━━ EXTRACTED MATERIAL

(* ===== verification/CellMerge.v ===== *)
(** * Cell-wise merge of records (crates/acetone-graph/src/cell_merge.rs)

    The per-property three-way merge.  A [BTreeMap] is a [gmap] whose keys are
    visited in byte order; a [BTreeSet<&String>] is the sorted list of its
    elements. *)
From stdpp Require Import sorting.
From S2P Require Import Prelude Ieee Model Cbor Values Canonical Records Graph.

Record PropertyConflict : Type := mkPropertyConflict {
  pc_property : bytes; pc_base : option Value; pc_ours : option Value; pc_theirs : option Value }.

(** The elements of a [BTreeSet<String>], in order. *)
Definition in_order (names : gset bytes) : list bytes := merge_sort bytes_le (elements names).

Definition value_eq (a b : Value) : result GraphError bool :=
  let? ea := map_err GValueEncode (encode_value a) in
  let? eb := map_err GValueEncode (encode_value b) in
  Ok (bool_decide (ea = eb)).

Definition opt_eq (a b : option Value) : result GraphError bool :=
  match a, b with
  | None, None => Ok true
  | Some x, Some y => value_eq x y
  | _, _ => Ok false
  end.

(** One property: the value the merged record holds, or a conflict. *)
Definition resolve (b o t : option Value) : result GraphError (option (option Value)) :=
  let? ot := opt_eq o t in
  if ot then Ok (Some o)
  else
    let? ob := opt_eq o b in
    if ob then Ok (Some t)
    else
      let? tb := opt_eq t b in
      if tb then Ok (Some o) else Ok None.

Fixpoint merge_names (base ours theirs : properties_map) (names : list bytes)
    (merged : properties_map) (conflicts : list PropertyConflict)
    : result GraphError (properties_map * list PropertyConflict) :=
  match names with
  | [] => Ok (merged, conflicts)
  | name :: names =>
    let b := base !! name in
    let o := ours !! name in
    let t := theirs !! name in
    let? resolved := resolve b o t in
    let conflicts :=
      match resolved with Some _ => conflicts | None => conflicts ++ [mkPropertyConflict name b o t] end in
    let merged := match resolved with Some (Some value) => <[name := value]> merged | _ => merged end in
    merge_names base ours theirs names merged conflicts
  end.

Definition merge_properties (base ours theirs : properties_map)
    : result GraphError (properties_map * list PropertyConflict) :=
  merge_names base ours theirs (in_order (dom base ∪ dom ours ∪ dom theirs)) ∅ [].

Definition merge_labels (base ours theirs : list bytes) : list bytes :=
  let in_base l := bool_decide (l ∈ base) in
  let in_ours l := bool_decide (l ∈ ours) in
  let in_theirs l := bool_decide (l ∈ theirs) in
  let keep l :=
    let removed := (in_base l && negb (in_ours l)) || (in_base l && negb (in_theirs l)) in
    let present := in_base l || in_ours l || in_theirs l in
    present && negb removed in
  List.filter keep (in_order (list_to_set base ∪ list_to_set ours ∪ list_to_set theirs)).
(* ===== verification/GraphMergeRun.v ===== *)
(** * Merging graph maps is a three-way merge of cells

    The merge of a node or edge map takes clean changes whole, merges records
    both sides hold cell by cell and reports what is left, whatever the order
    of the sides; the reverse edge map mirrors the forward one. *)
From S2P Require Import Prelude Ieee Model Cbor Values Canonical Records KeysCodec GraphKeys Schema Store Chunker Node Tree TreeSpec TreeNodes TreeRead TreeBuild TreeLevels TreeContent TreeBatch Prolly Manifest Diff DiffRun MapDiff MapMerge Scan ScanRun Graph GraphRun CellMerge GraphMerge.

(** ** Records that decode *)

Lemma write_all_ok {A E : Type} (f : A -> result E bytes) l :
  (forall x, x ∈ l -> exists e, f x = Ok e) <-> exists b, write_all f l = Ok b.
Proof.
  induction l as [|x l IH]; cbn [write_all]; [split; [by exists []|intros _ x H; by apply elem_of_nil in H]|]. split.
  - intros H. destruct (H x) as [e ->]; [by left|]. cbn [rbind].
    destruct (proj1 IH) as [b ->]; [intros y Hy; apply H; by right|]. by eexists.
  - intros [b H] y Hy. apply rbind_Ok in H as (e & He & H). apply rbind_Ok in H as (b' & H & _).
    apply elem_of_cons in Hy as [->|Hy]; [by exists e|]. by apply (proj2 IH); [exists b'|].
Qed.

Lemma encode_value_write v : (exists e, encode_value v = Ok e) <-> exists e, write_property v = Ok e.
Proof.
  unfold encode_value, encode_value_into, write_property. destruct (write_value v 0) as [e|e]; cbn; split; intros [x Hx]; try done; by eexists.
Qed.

━━━━

--- WHAT YOU HAVE TO DO ---
The range runs from the line above containing "elements. *)" to the line containing "let in_base l := bool_decide (l ∈ base) in", inclusive. Restate those lines word for word and no others.

--- SOLUTION ---
    elements. *)
From stdpp Require Import sorting.
From S2P Require Import Prelude Ieee Model Cbor Values Canonical Records Graph.

Record PropertyConflict : Type := mkPropertyConflict {
  pc_property : bytes; pc_base : option Value; pc_ours : option Value; pc_theirs : option Value }.

(** The elements of a [BTreeSet<String>], in order. *)
Definition in_order (names : gset bytes) : list bytes := merge_sort bytes_le (elements names).

Definition value_eq (a b : Value) : result GraphError bool :=
  let? ea := map_err GValueEncode (encode_value a) in
  let? eb := map_err GValueEncode (encode_value b) in
  Ok (bool_decide (ea = eb)).

Definition opt_eq (a b : option Value) : result GraphError bool :=
  match a, b with
  | None, None => Ok true
  | Some x, Some y => value_eq x y
  | _, _ => Ok false
  end.

(** One property: the value the merged record holds, or a conflict. *)
Definition resolve (b o t : option Value) : result GraphError (option (option Value)) :=
  let? ot := opt_eq o t in
  if ot then Ok (Some o)
  else
    let? ob := opt_eq o b in
    if ob then Ok (Some t)
    else
      let? tb := opt_eq t b in
      if tb then Ok (Some o) else Ok None.

Fixpoint merge_names (base ours theirs : properties_map) (names : list bytes)
    (merged : properties_map) (conflicts : list PropertyConflict)
    : result GraphError (properties_map * list PropertyConflict) :=
  match names with
  | [] => Ok (merged, conflicts)
  | name :: names =>
    let b := base !! name in
    let o := ours !! name in
    let t := theirs !! name in
    let? resolved := resolve b o t in
    let conflicts :=
      match resolved with Some _ => conflicts | None => conflicts ++ [mkPropertyConflict name b o t] end in
    let merged := match resolved with Some (Some value) => <[name := value]> merged | _ => merged end in
    merge_names base ours theirs names merged conflicts
  end.

Definition merge_properties (base ours theirs : properties_map)
    : result GraphError (properties_map * list PropertyConflict) :=
  merge_names base ours theirs (in_order (dom base ∪ dom ours ∪ dom theirs)) ∅ [].

Definition merge_labels (base ours theirs : list bytes) : list bytes :=
  let in_base l := bool_decide (l ∈ base) in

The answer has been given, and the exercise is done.